-- Problem requirements --
Take the data from its first line. Print each line exactly until the line containing "let w1 := snd (delete clk k w) in" has been printed too.

-- Records supplied --
(** *** Deleting and clearing *)

(** X1: [delete] returns whether the key was present, removes it and
    nothing else, and touches no counter; the [get] of that key that follows
    returns the default and counts one miss. *)
Theorem X1_delete_then_get_misses
    (clk : nat -> Z) (k : string) (dflt : pyobj) (w : World) :
  let w1 := snd (delete clk k w) in
  let w2 := snd (get clk k dflt w1) in
  fst (delete clk k w) = Ok (PyDict.contains k (_entries (self w))) /\
  PyDict.contains k (_entries (self w1)) = false /\
  (forall k', k' <> k ->
     PyDict.lookup k' (_entries (self w1)) = PyDict.lookup k' (_entries (self w))) /\
  stats w1 = stats w /\
  fst (get clk k dflt w1) = Ok dflt /\
  stats w2 = incr_misses (stats w).
Proof.
  cbv zeta. destruct (delete_inv clk k w) as (w1 & E & H).
  rewrite E. cbn [fst snd].
  assert (Hgone : PyDict.contains k (_entries (self w1)) = false).
  { rewrite H. destruct (PyDict.contains k (_entries (self w))) eqn:Hc;
      [|exact Hc].
    cbn. rewrite PyDictFacts.contains_delitem, String.eqb_refl. reflexivity. }
  assert (Hst : stats w1 = stats w).
  { unfold stats. rewrite H.
    destruct (PyDict.contains k (_entries (self w))); reflexivity. }
  destruct (get_miss clk k dflt w1 Hgone) as (Hr & Hs & _).
  split; [reflexivity|]. split; [exact Hgone|]. split; [|split; [exact Hst|]].
  - intros k' Hne. rewrite H.
    destruct (PyDict.contains k (_entries (self w))); [|reflexivity].
    cbn. rewrite PyDictFacts.lookup_delitem.
    apply String.eqb_neq in Hne. rewrite Hne. reflexivity.
  - split; [exact Hr|]. rewrite Hs, Hst. reflexivity.
Qed.

(** X2: [del cache[key]] raises [KeyError] exactly when the key is absent,
    and then leaves the cache object as it was; when the key is present it
    returns normally and the key is gone. *)
Theorem X2_delitem_raises_on_missing_key
    (clk : nat -> Z) (k : string) (w : World) :
  let w' := snd (__delitem__ clk k w) in
  (PyDict.contains k (_entries (self w)) = false ->
     fst (__delitem__ clk k w) = Raise (KeyError k) /\ self w' = self w) /\
  (PyDict.contains k (_entries (self w)) = true ->
     fst (__delitem__ clk k w) = Ok tt /\
     PyDict.contains k (_entries (self w')) = false /\
     stats w' = stats w).
Proof.
  cbv zeta. unfold __delitem__, bind.
  destruct (delete_inv clk k w) as (w1 & -> & H).
  split; intros Hc; rewrite Hc in *; cbn.
  - split; [reflexivity | exact H].
  - split; [reflexivity|]. unfold stats. rewrite H. cbn.
    rewrite PyDictFacts.contains_delitem, String.eqb_refl. auto.
Qed.

Lemma X2_delitem_raises_on_missing_key_witness :
  let w := run tclk [CallSet "A" (PyInt 1) None]
               (fresh (new_cache "c" 2 LRU None) 0) in
  PyDict.contains "Z" (_entries (self w)) = false /\
  PyDict.contains "A" (_entries (self w)) = true /\
  fst (__delitem__ tclk "Z" w) = Raise (KeyError "Z") /\
  self (snd (__delitem__ tclk "Z" w)) = self w /\
  fst (__delitem__ tclk "A" w) = Ok tt /\
  PyDict.contains "A" (_entries (self (snd (__delitem__ tclk "A" w)))) = false.
Proof.
  cbv zeta. split; [reflexivity|]. split; [reflexivity|].
  destruct (proj1 (X2_delitem_raises_on_missing_key tclk "Z"
             (run tclk [CallSet "A" (PyInt 1) None]
                  (fresh (new_cache "c" 2 LRU None) 0))) eq_refl) as (H1 & H2).
  destruct (proj2 (X2_delitem_raises_on_missing_key tclk "A"
             (run tclk [CallSet "A" (PyInt 1) None]
                  (fresh (new_cache "c" 2 LRU None) 0))) eq_refl)
    as (H3 & H4 & _).
  auto.
Defined.

(** X3: [clear] removes every entry and resets no counter; the configuration
    stays, and every [get] that follows returns its default and counts a
    miss. *)
Theorem X3_clear_empties_and_keeps_counters
    (clk : nat -> Z) (k : string) (dflt : pyobj) (w : World) :
  let w1 := snd (clear clk w) in
  fst (clear clk w) = Ok tt /\
  _entries (self w1) = [] /\ size w1 = 0 /\
  stats w1 = stats w /\
  same_config (self w) (self w1) /\
  fst (get clk k dflt w1) = Ok dflt /\
  stats (snd (get clk k dflt w1)) = incr_misses (stats w).
Proof.
  cbv zeta. destruct (clear_inv clk w) as (w1 & -> & H). cbn [fst snd].
  assert (Hd : _entries (self w1) = []) by (rewrite H; reflexivity).
  assert (Hs : stats w1 = stats w) by (unfold stats; rewrite H; reflexivity).
  destruct (get_miss clk k dflt w1) as (Hr & Hm & _);
    [rewrite Hd; reflexivity|].
  split; [reflexivity|]. split; [exact Hd|].
  split; [unfold size; rewrite Hd; reflexivity|]. split; [exact Hs|].
  split; [rewrite H; repeat split|]. split; [exact Hr|].
  rewrite Hm, Hs. reflexivity.
Qed.

(** *** The counters and the configuration over any sequence of calls *)

(** X4: over every sequence of calls, from every state, none of the five
    counters ever decreases: nothing resets them, [clear] included. *)
Theorem X4_counters_never_decrease
    (clk : nat -> Z) (cs : list call) (w : World) :
  counters_le (stats w) (stats (run clk cs w)).
Proof.
  revert w. induction cs as [|c cs IH]; intros w; cbn [run].
  - unfold counters_le. repeat split; lia.
  - destruct (perform_effect clk c w) as (_ & Hle & _).
    specialize (IH (snd (perform clk c w))).
    unfold counters_le in *. cbv zeta in *. repeat split; lia.
Qed.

-- Your solution --
(** *** Deleting and clearing *)

(** X1: [delete] returns whether the key was present, removes it and
    nothing else, and touches no counter; the [get] of that key that follows
    returns the default and counts one miss. *)
Theorem X1_delete_then_get_misses
    (clk : nat -> Z) (k : string) (dflt : pyobj) (w : World) :
  let w1 := snd (delete clk k w) in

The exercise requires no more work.